R: How to Use drop_na to Drop Rows with Missing Values - Statology (2024)

Posted on by Zach

You can use the drop_na() function from the tidyr package in R to drop rows with missing values in a data frame.

There are three common ways to use this function:

Method 1: Drop Rows with Missing Values in Any Column

df %>% drop_na()

Method 2: Drop Rows with Missing Values in Specific Column

df %>% drop_na(col1)

Method 3: Drop Rows with Missing Values in One of Several Specific Columns

df %>% drop_na(c(col1, col2))

The following examples show how to use each of these methods in practice with the following data frame:

#create data framedf <- data.frame(points=c(10, NA, 15, 15, 14, 16), assists=c(4, NA, 4, NA, 9, 3), rebounds=c(NA, 5, 10, 7, 7, NA))#view data framedf points assists rebounds1 10 4 NA2 NA NA 53 15 4 104 15 NA 75 14 9 76 16 3 NA

Example 1: Drop Rows with Missing Values in Any Column

The following code shows how to use drop_na() to drop rows with missing values in any column:

library(tidyr)#drop rows with missing values in any columndf %>% drop_na() points assists rebounds1 15 4 102 14 9 7

The only rows left are the ones with no missing values in any column.
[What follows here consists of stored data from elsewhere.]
(* ===== verification/Heap.v ===== *)
(** What the components rely on of [malloc]: it returns the address of a block that is not in
    use, and not the null pointer. The sources that never test its result are modelled under
    the assumption that it succeeds. *)

From S2P Require Import Prelude.

Class Allocator (N : Type) := malloc : gmap Z N -> Z.

Class AllocatorOk (N : Type) `{Allocator N} := {
  malloc_fresh (h : gmap Z N) : h !! malloc h = None;
  malloc_not_null (h : gmap Z N) : malloc h <> 0;
}.

(** A concrete allocator: one past the greatest address in use. *)
Definition bump {N} (h : gmap Z N) : Z := 1 + map_fold (fun a _ m => Z.max a m) 0 h.

Lemma bump_above {N} (h : gmap Z N) a n : h !! a = Some n -> 0 <= a < bump h \/ a < 0 < bump h.
Proof.
  unfold bump. revert a n.
  apply (map_fold_weak_ind (fun m h => 0 <= m /\ forall a n, h !! a = Some n ->
    0 <= a < 1 + m \/ a < 0 < 1 + m)).
  - split; [lia|]. intros a n. by rewrite lookup_empty.
  - intros b n' h' m Hb [Hm IH]. split; [lia|]. intros a n Ha.
    destruct (decide (b = a)) as [->|Hne]; [lia|].
    rewrite lookup_insert_ne in Ha by done. specialize (IH a n Ha). lia.
Qed.

Lemma bump_pos {N} (h : gmap Z N) : 0 < bump h.
Proof.
  unfold bump. apply (map_fold_weak_ind (fun m _ => 0 < 1 + m)); lia.
Qed.

Module BumpAllocator.
#[export] Instance bump_allocator N : Allocator N := bump.

#[export] Instance bump_allocator_ok N : AllocatorOk N.
Proof.
  split; intros h; unfold malloc, bump_allocator.
  - destruct (h !! bump h) as [n|] eqn:E; [|done]. apply bump_above in E. lia.
  - pose proof (bump_pos h). lia.
Qed.
End BumpAllocator.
Example 2: Drop Rows with Missing Values in Specific Column

The following code shows how to use drop_na() to drop rows with missing values in the rebounds column:

library(tidyr)#drop rows with missing values in rebounds columndf %>% drop_na(rebounds) points assists rebounds1 NA NA 52 15 4 103 15 NA 74 14 9 7

The only rows left are the ones with no missing values in the rebounds column.

Example 3: Drop Rows with Missing Values in One of Several Specific Columns

The following code shows how to use drop_na() to drop rows with missing values in the pointsor assists columns:

library(tidyr)#drop rows with missing values in the points or assists columnsdf %>% drop_na(c(points, assists)) points assists rebounds1 10 4 NA2 15 4 103 14 9 74 16 3 NA

The only rows left are the ones with no missing values in the points or assists columns.

Note: You can find the complete online documentation for the drop_na() method here.

Additional Resources

The following tutorials explain how to perform other common tasks in R:

How to Retrieve Row Numbers in R
How to Append Rows to a Data Frame in R
How to Apply Function to Each Row in Data Frame in R

I am an experienced data scientist with a deep understanding of the R programming language, particularly its applications in data manipulation and analysis. I have extensively worked with the tidyr package and am well-versed in its functions, including the drop_na() function. My expertise is demonstrated through practical experience in handling real-world datasets, implementing data cleaning procedures, and utilizing various R packages for effective data manipulation.

Now, let's delve into the concepts mentioned in the provided article:

1. drop_na() Function in tidyr Package:

The drop_na() function is a powerful tool in the tidyr package for handling missing values in R data frames. It provides a convenient way to remove rows containing NA or missing values based on specified conditions.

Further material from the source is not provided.